Мы чувствовали холод ледяного поля и слышали его тяжкое дыхание. Туман сгущался и рассеивался над его многочисленными трещинами, то низко стелясь, то облачками уносясь прочь. Трещины постоянно меняли форму и между сталкивающимися и ломающимися льдинами выступала вода, бирюзовая на солнце, или белая, словно фонтан кита. С ледяного Севера двигался ледяной флот, неся на себе целую армию клыкастых моржей.

В этой черной массе спали сотни и сотни животных. Один зверь устроился на огромном айсберге, и никто из сородичей не решался нарушить границы его владений. Тысячи подняли головы и взревели, завидев нас, и гром сотряс воздух. Льдины сталкивались и наезжали друг на друга, когда здоровенные туши взволновали море, соскользнув в воду. Мы наблюдали, как черные тени двигались в глубине, иногда с шумом выныривая прямо перед носом корабля, словно желая присоединиться к нам.

Гудред, стоявший у рулевого весла, направил корабль в самую гущу. Мы, гребцы, согнули спины, и мокрые весла, двигаясь вверх и вперед, вспыхивали на солнце одно за другим так, что казалось, будто холодное золотое пламя бьется среди огромных черных туш.
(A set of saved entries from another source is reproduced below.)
(** A JSON value with no unsigned integer past [i64] and no infinite float passes
    through GraphQL's values unchanged. *)
Theorem json_gql_round_trip (v : Json) : exact v -> gql_to_json (json_to_gql v) = v.
Proof.
  induction v as [ |b|n|s|l IH|m IH] using Json_rect'; intros He; try done.
  - by apply exact_number.
  - inversion He as [| | | | | |? Hl|]; subst. simpl. f_equal. rewrite List.map_map.
    clear He. induction l as [|x l IHl]; [done|]. simpl.
    apply Forall_cons in IH as [Hx IH]. apply Forall_cons in Hl as [Hex Hl].
    by rewrite (Hx Hex), IHl.
  - inversion He as [| | | | | | |? Hs Hm]; subst. simpl.
    rewrite (ix_insert_all json_to_gql) by by apply keys_sorted_NoDup.
    f_equal. rewrite <- (app_nil_l m) at 2. rewrite <- (bt_insert_all m []) by done.
    generalize (@nil (string * Json)). clear He Hs. induction m as [|[k x] m IHm]; intros acc; [done|]. simpl.
    apply Forall_cons in IH as [Hx IH]. apply Forall_cons in Hm as [Hex Hm]. simpl in *.
    rewrite (Hx Hex). by apply IHm.
Qed.

(** ** What a request can see *)

Section isolation.
Context `{GraphQl} `{Sqlite} `{!SqliteLaws} `{!GraphQlLaws} `{SerdeJson} `{Regex} `{Env} `{ServerEnv} `{Rng} `{Sha256} `{Base64} `{Jwt}.

(** The rows of a workspace in a table. *)
Definition own (ws t : string) (d : RestDb) : list Row := List.filter (of_workspace ws) (rows_of t d).
(** Two states of the server that differ at most in rows of other workspaces. *)
Definition agree (ws : string) (w1 w2 : RestWorld) : Prop :=
  srv w1 = srv w2 /\ forall t, own ws t (db w1) = own ws t (db w2).
Definition names (ws : string) (c : FieldCall) : Prop :=
  string_arg "workspace_id" (match c with QueryField _ args | CommandField args => args end) = Ok ws.
Definition all_name (cache : SchemaCache) (ws : string) (reqs : list GqlRequest) : Prop :=
  forall req calls, In req reqs -> root_calls cache req = Ok calls -> Forall (names ws) calls.

Lemma filter_and {A} (P Q : A -> bool) l :
  List.filter (fun x => P x && Q x) l = List.filter Q (List.filter P l).
Proof. induction l as [|x l IH]; [done|]. simpl. destruct (P x); simpl; by rewrite ?IH. Qed.

Lemma run_select_agree tbl p w1 w2 :
  scoped_by_text [tbl] -> agree (rp_workspace_id p) w1 w2 -> (run_select tbl p w1).1 = (run_select tbl p w2).1.
Proof.
  intros Hs [_ Ho]. unfold run_select. destruct (has_column tbl "workspace_id") eqn:Hc; [|done]. simpl.
  apply has_column_find in Hc as [c Hc].
  assert (Hw : forall d, List.filter (where_holds tbl (rp_workspace_id p) (rp_filters p)) (rows_of (t_name tbl) d)
    = List.filter (fun r => List.forallb (filter_holds tbl r) (rp_filters p)) (own (rp_workspace_id p) (t_name tbl) d)).
  { intros d. unfold own. rewrite <- filter_and. apply List.filter_ext. intros r. unfold where_holds.
    erewrite in_workspace_spec; [done|done|]. eapply Hs; [by left|done]. }
  rewrite !Hw, Ho. by destruct (rp_select p), (rp_limit p), (rp_offset p).
Qed.

Lemma gql_params_ws tbl args p ws :
  gql_params tbl args = Ok p -> string_arg "workspace_id" args = Ok ws -> rp_workspace_id p = ws.
Proof.
  unfold gql_params. intros Hp Hw. rewrite Hw in Hp. simpl in Hp. destruct (where_arg tbl args); [|done].
  simpl in Hp. destruct (opt_string "order_by" args) as [spec|]; [destruct (parse_order_by spec tbl)|];
    simpl in Hp; try done; by injection Hp as <-.
Qed.

Lemma run_query_agree tbl args ws w1 w2 :
  scoped_by_text [tbl] -> string_arg "workspace_id" args = Ok ws -> agree ws w1 w2 ->
  (run_query tbl args w1).1 = (run_query tbl args w2).1 /\ (run_query tbl args w1).2 = w1.
Proof.
  intros Hs Hn Ha. unfold run_query, mbind, M_bind, lift_string.
  destruct (gql_params tbl args) as [p|e] eqn:Hp; [|done].
  pose proof (gql_params_ws _ _ _ _ Hp Hn) as Hw. rewrite <- Hw in Ha.
  pose proof (run_select_agree tbl p w1 w2 Hs Ha) as He.
  destruct (run_select tbl p w1) as [r1 v1] eqn:H1r, (run_select tbl p w2) as [r2 v2] eqn:H2r. simpl in He. subst r2.
  apply run_select_inv in H1r as [-> _]. by destruct r1.
Qed.

Lemma run_command_agree policy args ws w1 w2 :
  agree ws w1 w2 ->
  (run_command policy args w1).1 = (run_command policy args w2).1 /\
  db (run_command policy args w1).2 = db w1 /\ srv (run_command policy args w1).2 = srv (run_command policy args w2).2.
Proof.
  intros [Hs _]. unfold run_command, mbind, M_bind, lift_string.
  destruct (string_arg "workspace_id" args); [|done]. destruct (string_arg "actor_id" args); [|done].
  destruct (string_arg "command_type" args); [|done]. destruct (arg "input" args); [|done].
  unfold engine_dispatch. rewrite <- Hs.
  destruct (dispatch _ _ _ _ _ _ _) as [[o|e] x]; done.
Qed.

Lemma run_field_agree policy c ws w1 w2 :
  (forall tbl args, c = QueryField tbl args -> scoped_by_text [tbl]) -> names ws c -> agree ws w1 w2 ->
  (run_field policy c w1).1 = (run_field policy c w2).1 /\
  db (run_field policy c w1).2 = db w1 /\ agree ws (run_field policy c w1).2 (run_field policy c w2).2.
Proof.
  intros Hs Hn Ha. assert (Hb : agree ws w2 w1) by (destruct Ha; by split).
  destruct c as [tbl args|args]; unfold names in Hn; cbn [run_field].
  - destruct (run_query_agree tbl args ws w1 w2) as [He H1w]; [by eapply Hs|done|done|].
    destruct (run_query_agree tbl args ws w2 w1) as [_ H2w]; [by eapply Hs|done|done|].
    by rewrite H1w, H2w.
  - destruct (run_command_agree policy args ws w1 w2 Ha) as (He & Hd1 & Hv).
    destruct (run_command_agree policy args ws w2 w1 Hb) as (_ & Hd2 & _).
    split; [done|]. split; [done|]. split; [done|]. rewrite Hd1, Hd2. apply Ha.
Qed.

(** Each part of a batch keeps the two states in step. *)
Definition in_step {A} (ws : string) (f : RestWorld -> A * RestWorld) : Prop :=
  forall w1 w2, agree ws w1 w2 -> (f w1).1 = (f w2).1 /\ db (f w1).2 = db w1 /\ agree ws (f w1).2 (f w2).2.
Наш дракон стремительно несся, чтобы вступить в бой со зверями. И хотя мой Железный Орел был снабжен восьмидесятифутовой веревкой, я мало думал о том, как буду пользоваться им во время охоты, да и вообще особых надежд на это не питал. Вместе со своей командой я должен был грести. Это не означало, что я не мог наблюдать за охотой. К тому же мне доставляла удовольствие слаженная работа команды, когда корабль исполнял малейшее желание Гудреда. Но тут в моем сердце зажглась надежда.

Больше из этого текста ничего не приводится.